めぐみんから説明を受ける俺は血眼になりながら相槌を打つ。
一千万以上も下らないシロモノが量産できるならば、そうなるのも仕方がない。

「一撃熊の肝さえ手に入れば、あとはなんとかなりそうです。できれば多めに」

とめぐみんが説明を終えた。マジで?一撃熊さえなんとか出来ちゃえば、スキル上げながらぼろ儲けできるわけ?

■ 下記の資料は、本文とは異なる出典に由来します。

(** X16.  What [_apply] never does.  For every recorder and every frame:
    the keys, the video options, [iter], [skip], the writer and the tag are
    untouched; the counter stays or grows by one; the buffer is kept as a
    prefix and grows by at most one frame, an 8-bit one, and only in a call
    that returns and whose new counter is a multiple of [skip]. *)
Theorem video_apply_frame (r : VR.t) (x : frame) :
  let r' := (VR._apply r x).2 in
  VR.keys r' = VR.keys r /\ VR.video_kwargs r' = VR.video_kwargs r
  /\ VR.iter r' = VR.iter r /\ VR.skip r' = VR.skip r
  /\ VR.writer r' = VR.writer r /\ VR.tag r' = VR.tag r
  /\ (VR.count r' = VR.count r \/ VR.count r' = (VR.count r + 1)%Z)
  /\ (VR.obs r' = VR.obs r
      \/ exists y, VR.obs r' = VR.obs r ++ [y] /\ dty y = uint8
                   /\ (VR._apply r x).1 = Ok x
                   /\ VR.skip r <> 0%Z
                   /\ (VR.count r' mod VR.skip r = 0)%Z).
Proof.
  cbn zeta. unfold VR._apply.
  destruct (last_dim x) as [l|e]; [|cbn; tauto].
  destruct (negb _); [cbn; tauto|].
  cbn [VR.skip VR.set_count VR.count].
  destruct (VR.skip r =? 0)%Z eqn:Hs; [cbn; tauto|].
  destruct ((VR.count r + 1) mod VR.skip r =? 0)%Z eqn:Hm; [|cbn; tauto].
  destruct (if (ndimension x =? 2)%nat then _ else _) as [y|e]; [|cbn; tauto].
  cbn. repeat split; try tauto. right. exists (to_uint8 y).
  split; [reflexivity|]. split; [apply dty_to_uint8|]. split; [reflexivity|].
  split; [apply Z.eqb_neq, Hs | apply Z.eqb_eq, Hm].
Qed.

(** X17.  A frame with three channels last whose rank is neither 2 nor 3
    passes the shape check but cannot be buffered: on a call whose number
    is not a multiple of [skip] it is returned as any other frame, and on a
    call whose number is one it raises [RuntimeError]; either way the
    counter is advanced and the buffer unchanged. *)
Theorem video_unbufferable_frame (r : VR.t) (x : frame) :
  last (dims x) = Some 3%nat ->
  ndimension x <> 2%nat -> ndimension x <> 3%nat ->
  VR.skip r <> 0%Z ->
  VR._apply r x
  = (if ((VR.count r + 1) mod VR.skip r =? 0)%Z
     then Raise (RuntimeError "observation is expected to have 3 dimensions")
     else Ok x,
     VR.set_count r (VR.count r + 1)).
Proof.
  intros Hl H2 H3 Hs. unfold VR._apply, last_dim. rewrite Hl.
  cbn [Nat.eqb orb negb VR.skip VR.set_count VR.count].
  apply Z.eqb_neq in Hs. rewrite Hs.
  apply Nat.eqb_neq in H2, H3. rewrite H2, H3. cbn [negb].
  destruct ((VR.count r + 1) mod VR.skip r =? 0)%Z; reflexivity.
Qed.

Lemma video_unbufferable_frame_witness :
  VR._apply (VR.mk ["next_pixels"] [("fps", 6%Z)] 0 2 [] "video" 0 [])
    rgb_batch_frame
  = (Ok rgb_batch_frame,
     VR.mk ["next_pixels"] [("fps", 6%Z)] 0 2 [] "video" 1 [])
  /\ VR._apply (VR.mk ["next_pixels"] [("fps", 6%Z)] 0 2 [] "video" 1 [])
       rgb_batch_frame
     = (Raise (RuntimeError "observation is expected to have 3 dimensions"),
        VR.mk ["next_pixels"] [("fps", 6%Z)] 0 2 [] "video" 2 []).
Proof.
  split.
  - apply (video_unbufferable_frame
             (VR.mk ["next_pixels"] [("fps", 6%Z)] 0 2 [] "video" 0 [])
             rgb_batch_frame); [reflexivity | discriminate | discriminate | discriminate].
  - apply (video_unbufferable_frame
             (VR.mk ["next_pixels"] [("fps", 6%Z)] 0 2 [] "video" 1 [])
             rgb_batch_frame); [reflexivity | discriminate | discriminate | discriminate].
Defined.

(** ** Buffering and dumps of the tensordict recorder *)


Lemma select_pairs (x : tensordict) (ks : list string) :
  Forall (fun k => is_Some (entries x !! k)) ks ->
  exists es,
    map_result (fun k => v ← get x k; Ok (k, v)) ks = Ok es
    /\ es.*1 = ks
    /\ Forall (fun kv => entries x !! kv.1 = Some kv.2) es.
Proof.
  induction 1 as [|k ks [v Hv] _ (es & Hes & Hk & Hall)].
  - exists []. repeat split. constructor.
  - exists ((k, v) :: es). cbn [map_result]. rewrite (get_present _ _ _ Hv).
    cbn [mbind result_bind]. rewrite Hes. cbn.
    split; [reflexivity|]. split; [congruence|]. constructor; assumption.
Qed.

Lemma select_present (x : tensordict) (ks : list string) :
  Forall (fun k => is_Some (entries x !! k)) ks ->
  exists y,
    TR.select x ks = Ok y
    /\ batch_size y = batch_size x
    /\ forall k, entries y !! k = if decide (k ∈ ks) then entries x !! k else None.
Proof.
  intros Hall. destruct (select_pairs x ks Hall) as (es & Hes & Hk & Hvals).
  unfold TR.select. rewrite Hes. cbn [mbind result_bind].
  eexists. split; [reflexivity|]. split; [reflexivity|].
  intros k. cbn [entries]. destruct (decide (k ∈ ks)) as [Hin|Hin].
  - rewrite Forall_forall in Hall. destruct (Hall k Hin) as [v Hv]. rewrite Hv.
    rewrite Forall_forall in Hvals.
    apply elem_of_list_to_map_1'.
    + intros v' Hin'. specialize (Hvals _ Hin'). cbn in Hvals.
      rewrite Hv in Hvals. injection Hvals as ->. reflexivity.
    + rewrite <- Hk in Hin. apply list_elem_of_fmap in Hin as [[k' v'] [-> Hin']].
      specialize (Hvals _ Hin') as Hv'. cbn in Hv', Hv |- *.
      rewrite Hv in Hv'. injection Hv' as ->. exact Hin'.
  - apply not_elem_of_list_to_map_1. rewrite Hk. exact Hin.
Qed.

「乗った、というか乗るしかねぇッ……このビックウェーブにっ……!!」

「レベルも上がって多少は楽になったと思ったのですが……やはり爆裂魔法だと熊ごと蒸発してしまうみたいなのです」

おいおい、強烈すぎる火力もやっぱり扱いがめんどくせぇな!
……あの時、上級魔法を憶えさせた方がよかったのではないかと頭をよぎるが今となっては仕方のないことだ。
そう、仕方の無い……時間巻き戻らないかな?

「おい、なにか言いたいことがあるなら聞こうじゃないか」

「そうだな…熊か、俺にいい考えがある……!」

「無視ですかそうですか」



5:以下、名無しにかわりましてSS速報VIPがお送りします 2016/04/27(水) 20:27:12.35 ID:eCMFtwqUO

――――――――
―――――
――

「熊といえば冬眠!今の季節は冬!!ここから導き出される結論はこうだァァァァ!!」

「『バインド』ッ!!!」

普段より多めに魔力を込めた、特注のロープを冬眠している熊に投げる。
無防備な状態で寝ていたので難なく熊はスキルにかかった。

「ぐへへへ……後は1発ヤるだけだぜ熊さんよぉ……」

武器を手にジリジリと近寄っていく。
油断はできない、普通のより頑丈に作ってもらっているのでこのロープはうちの筋肉変態マゾエ口セイダーでも壊せないが、熊となると別だろう。

「気持ち悪いです」

「気持ち悪いわね」

「なにおう!?せっかく人が雰囲気ってもんを出してやってんのに気持ち悪いとはなんだ気持ち悪いとは!!」

「レ○プみたいな絵面で見てらんないわ」

「しかも相手が一撃熊とか絵面的に最低です…」

お前ら、最近俺に対する態度が辛辣すぎないか?かずまさん泣いちゃうぞ。



6:以下、名無しにかわりましてSS速報VIPがお送りします 2016/04/27(水) 20:28:38.84 ID:eCMFtwqUO

……とにもかくにも、バインドが解けないうちに緊縛熊さんをヤらねば。

「えいっ」

俺の愛刀がズブリと熊さんに入る。念には念を入れ、頭から串刺しに。
ビクッと一回、大きく波打ち熊さんは静かになりました。
どうやら熊さんはイってしまったようですね、安心安心。

「なんかこいつ変な事考えてそうなんですけど……顔が気持ち悪いわ」

「不潔です…よりにもよって獣○なんて……気持ち悪いです」

まてまて、やましいことは何も無いぞ?

何もな?

「ほら、ちゃっちゃと肝回収しちゃいなさいよケモクズマさん」

ケモ……!?クズマさんは百歩譲るとしても、ケモは言いがかりすぎる!何もやってねぇ!!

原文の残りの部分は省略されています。